(** Who is there after a push, a pop and a replacement. *)
Lemma push_pids P r p :
  0 <= r < NUM_TERMS -> forall j, j ∈ stacks_pids (upd_stack r (p :: P r) P) <-> j = p_pid p \/ j ∈ stacks_pids P.
Proof.
  intros Hr j. destruct (stacks_perm P r (p :: P r) Hr) as (rest & Hold & Hnew).
  rewrite Hnew, Hold. cbn. by rewrite elem_of_cons.
Qed.

Lemma pop_pids P r p l :
  0 <= r < NUM_TERMS -> P r = p :: l -> NoDup (stacks_pids P) ->
  forall j, j ∈ stacks_pids (upd_stack r l P) <-> j <> p_pid p /\ j ∈ stacks_pids P.
Proof.
  intros Hr E HN j. destruct (stacks_perm P r l Hr) as (rest & Hold & Hnew). rewrite E in Hold. cbn in Hold.
  rewrite Hold in HN |- *. rewrite Hnew. pose proof (NoDup_cons_1_1 _ _ HN) as Hp. rewrite elem_of_cons.
  split; [|tauto]. intros Hj. split; [|by right]. by intros ->.
Qed.

Lemma replace_pids P r p p' l :
  0 <= r < NUM_TERMS -> P r = p :: l -> p_pid p' = p_pid p ->
  stacks_pids (upd_stack r (p' :: l) P) = stacks_pids P.
Proof.
  intros Hr E Ep. unfold stacks_pids, upd_stack.
  destruct (term_cases r Hr) as [-> | [-> | ->] ]; cbn [Z.eqb Pos.eqb]; rewrite E, !fmap_app; cbn; by rewrite Ep.
Qed.

Section family.
Context (pb : list pcb_t) (pids active : list Z) (cur : Z) (P : Z -> list proc) (r : Z).
Context (FA : family pb pids active cur P r).

Lemma family_cur : exists p l, P r = p :: l /\ p_pid p = cur.
Proof.
  pose proof (fa_cur _ _ _ _ _ _ FA) as H. destruct (P r) as [|p l]; [done|]. injection H as ->. by exists p, l.
Qed.

Lemma stack_nonempty t : 0 <= t < NUM_TERMS -> exists p l, P t = p :: l.
Proof.
  intros Ht. destruct (fa_base _ _ _ _ _ _ FA t Ht) as (l & f & c & a & ->).
  destruct l as [|p l]; by eexists _, _.
Qed.

Lemma pid_range t p : 0 <= t < NUM_TERMS -> p ∈ P t -> 0 <= p_pid p < MAX_PID.
Proof.
  intros Ht Hp. assert (p_pid p ∈ stacks_pids P) as Hin.
  { apply elem_pids. exists t. split; [done|]. by apply list_elem_of_fmap_2. }
  apply list_elem_of_lookup in Hin as [j Hj].
  exact (Forall_lookup_1 _ _ _ _ (fa_range _ _ _ _ _ _ FA) Hj).
Qed.

Lemma base_taken t : 0 <= t < NUM_TERMS -> t ∈ stacks_pids P.
Proof.
  intros Ht. apply elem_pids. exists t. split; [done|].
  destruct (fa_base _ _ _ _ _ _ FA t Ht) as (l & f & c & a & ->). rewrite fmap_app, elem_of_app. right.
  by left.
Qed.

(** The first free entry of the table is the lowest number no process has. *)
Lemma first_pid_free i : first_pid pids i -> i < MAX_PID ->
  (i ∉ stacks_pids P) /\ 2 < i.
Proof.
  intros (Hi & Hlow & Hz) Hlt. specialize (Hz Hlt).
  assert (i ∉ stacks_pids P) as Hn.
  { destruct (fa_taken _ _ _ _ _ _ FA i ltac:(lia)) as (v & Ev & Hv).
    intros H. apply Hv in H. congruence. }
  split; [done|]. destruct (Z_lt_le_dec 2 i); [done|]. exfalso. apply Hn, base_taken. unfold NUM_TERMS. lia.
Qed.

Lemma free_pid_spec :
  match free_pid P with
  | Some i => first_pid pids i /\ i < MAX_PID
  | None => first_pid pids MAX_PID
  end.
Proof.
  assert (forall i, existsb (Z.eqb i) (stacks_pids P) = true <-> i ∈ stacks_pids P) as Hex.
  { intros i. rewrite existsb_exists. setoid_rewrite list_elem_of_In. split.
    - intros (x & Hx & ->%Z.eqb_eq). done.
    - intros H. exists i. split; [done|]. apply Z.eqb_refl. }
  assert (forall i, 0 <= i < MAX_PID -> existsb (Z.eqb i) (stacks_pids P) = true ->
    forall p, pids.[i] = Some p -> p <> 0) as Hbusy.
  { intros i Hi H p Ep. apply Hex in H. destruct (fa_taken _ _ _ _ _ _ FA i Hi) as (v & Ev & Hv).
    apply Hv in H. congruence. }
  assert (forall i, 0 <= i < MAX_PID -> existsb (Z.eqb i) (stacks_pids P) = false -> pids.[i] = Some 0) as Hfree.
  { intros i Hi H. destruct (fa_taken _ _ _ _ _ _ FA i Hi) as (v & Ev & Hv).
    destruct (Z.eq_dec v 0) as [->|Hne]; [done|]. apply Hv, Hex in Hne. congruence. }
  unfold free_pid, MAX_PID in *. cbn [List.find].
  repeat match goal with
  | |- context [existsb (Z.eqb ?i) (stacks_pids P)] =>
      destruct (existsb (Z.eqb i) (stacks_pids P)) eqn:?; cbn [negb]
  end; unfold first_pid, MAX_PID; split_and?; try lia; try (intros _; by apply Hfree);
    intros j p Hj;
    (assert (j = 0 \/ j = 1 \/ j = 2 \/ j = 3 \/ j = 4 \/ j = 5) as Hjs by lia);
    destruct Hjs as [-> | [-> | [-> | [-> | [-> | ->] ] ] ] ]; try lia; by apply Hbusy.
Qed.
End family.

----

## EXERCISE DETAILS
Please count the lines that hold "rest" in this data and report the total alone.

## RESPONSE TO THE TASK
2